### ABOUT THIS TASK
Across the listing below, how many lines contain "space"? Answer with the number and nothing else.

### EXCERPTED DATA
==================================================
(** * Verification model of the chat orchestration of [app/chat.py]

    Shallow embedding of the streaming tool-calling loop
    ([call_openai_streaming], [handle_openai_streaming_response]), the
    gateway to the Supabase edge functions ([call_supabase_edge]), the
    message store writer ([save_message]) and the response formatter
    ([enhance_response_formatting]); then the session layer of
    [app/chat.py] and the session routes of [app/routes/chat.py]
    (title generation, session creation with its rate limit, the
    sessions cache, listing, reading and deleting sessions) and the
    application's route table ([main.py]). *)

From Stdlib Require Import String Ascii List Bool Arith Lia ZArith QArith Sorted Permutation.
Import ListNotations.
Close Scope Q_scope.
Set Warnings "-register-all".
Open Scope list_scope.

(* ================================================================= *)
(** ** Characters and Python string helpers                          *)
(* ================================================================= *)

Definition nl : ascii := Ascii.ascii_of_nat 10.

(** The double-quote character. *)
Definition dq : ascii := Ascii.ascii_of_nat 34.

Definition str (s : string) : list ascii := list_ascii_of_string s.
Definition unstr (l : list ascii) : string := string_of_list_ascii l.

(** Python's [str.isspace] on ASCII: space, \t \n \v \f \r and the
    separators \x1c .. \x1f. *)
Definition is_ws (c : ascii) : bool :=
  let n := nat_of_ascii c in
  (n =? 32) || ((9 <=? n) && (n <=? 13)) || ((28 <=? n) && (n <=? 31)).

Fixpoint lstrip (s : list ascii) : list ascii :=
  match s with
  | [] => []
  | c :: s' => if is_ws c then lstrip s' else s
  end.

Definition rstrip (s : list ascii) : list ascii := rev (lstrip (rev s)).

(** [str.strip()] *)
Definition strip (s : list ascii) : list ascii := rstrip (lstrip s).

Fixpoint starts_with (p s : list ascii) : bool :=
  match p, s with
  | [], _ => true
  | a :: p', b :: s' => Ascii.eqb a b && starts_with p' s'
  | _ :: _, [] => false
  end.

(** [p in s] *)
Fixpoint contains (p s : list ascii) : bool :=
  starts_with p s || match s with [] => false | _ :: s' => contains p s' end.

(** [s.split('\n')]: always at least one piece. *)
Fixpoint split_lines (s : list ascii) : list (list ascii) :=
  match s with
  | [] => [[]]
  | c :: s' =>
      if Ascii.eqb c nl then [] :: split_lines s'
      else match split_lines s' with
           | l :: ls => (c :: l) :: ls
           | [] => [[c]]
           end
  end.

(** ['\n'.join(ls)] *)
Fixpoint join_lines (ls : list (list ascii)) : list ascii :=
  match ls with
  | [] => []
  | [l] => l
  | l :: ls' => l ++ nl :: join_lines ls'
  end.

Fixpoint digits_of_nat_aux (fuel n : nat) (acc : list ascii) : list ascii :=
  match fuel with
  | 0 => acc
  | S f =>
      let acc' := Ascii.ascii_of_nat (48 + n mod 10) :: acc in
      if n <? 10 then acc' else digits_of_nat_aux f (n / 10) acc'
  end.

(** [str(n)] for an integer. *)
Definition show_Z (z : Z) : string :=
  match z with
  | Z.neg p => unstr ("-"%char :: digits_of_nat_aux (S (Pos.to_nat p)) (Pos.to_nat p) [])
  | _ => unstr (digits_of_nat_aux (S (Z.to_nat z)) (Z.to_nat z) [])
  end.

(* ================================================================= *)
(** ** JSON values, [json.loads] and [json.dumps]                     *)
(* ================================================================= *)

(** A decoded JSON document.  Numbers keep their source text; objects
    keep their members in order (as a Python dict does). *)
Inductive JValue : Type :=
| JNull
| JBool (b : bool)
| JNum (lexeme : string)
| JStr (s : string)
| JArr (xs : list JValue)
| JObj (kvs : list (string * JValue)).

Definition is_digit (c : ascii) : bool :=
  let n := nat_of_ascii c in (48 <=? n) && (n <=? 57).

Definition is_hex (c : ascii) : bool :=
  let n := nat_of_ascii c in
  is_digit c || ((65 <=? n) && (n <=? 70)) || ((97 <=? n) && (n <=? 102)).

(** JSON whitespace skipped by the decoder: space, \t, \n, \r. *)
Fixpoint skip_ws (s : list ascii) : list ascii :=
  match s with
  | c :: s' =>
      let n := nat_of_ascii c in
      if (n =? 32) || (n =? 9) || (n =? 10) || (n =? 13) then skip_ws s' else s
  | [] => []
  end.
==================================================
### RESULT
2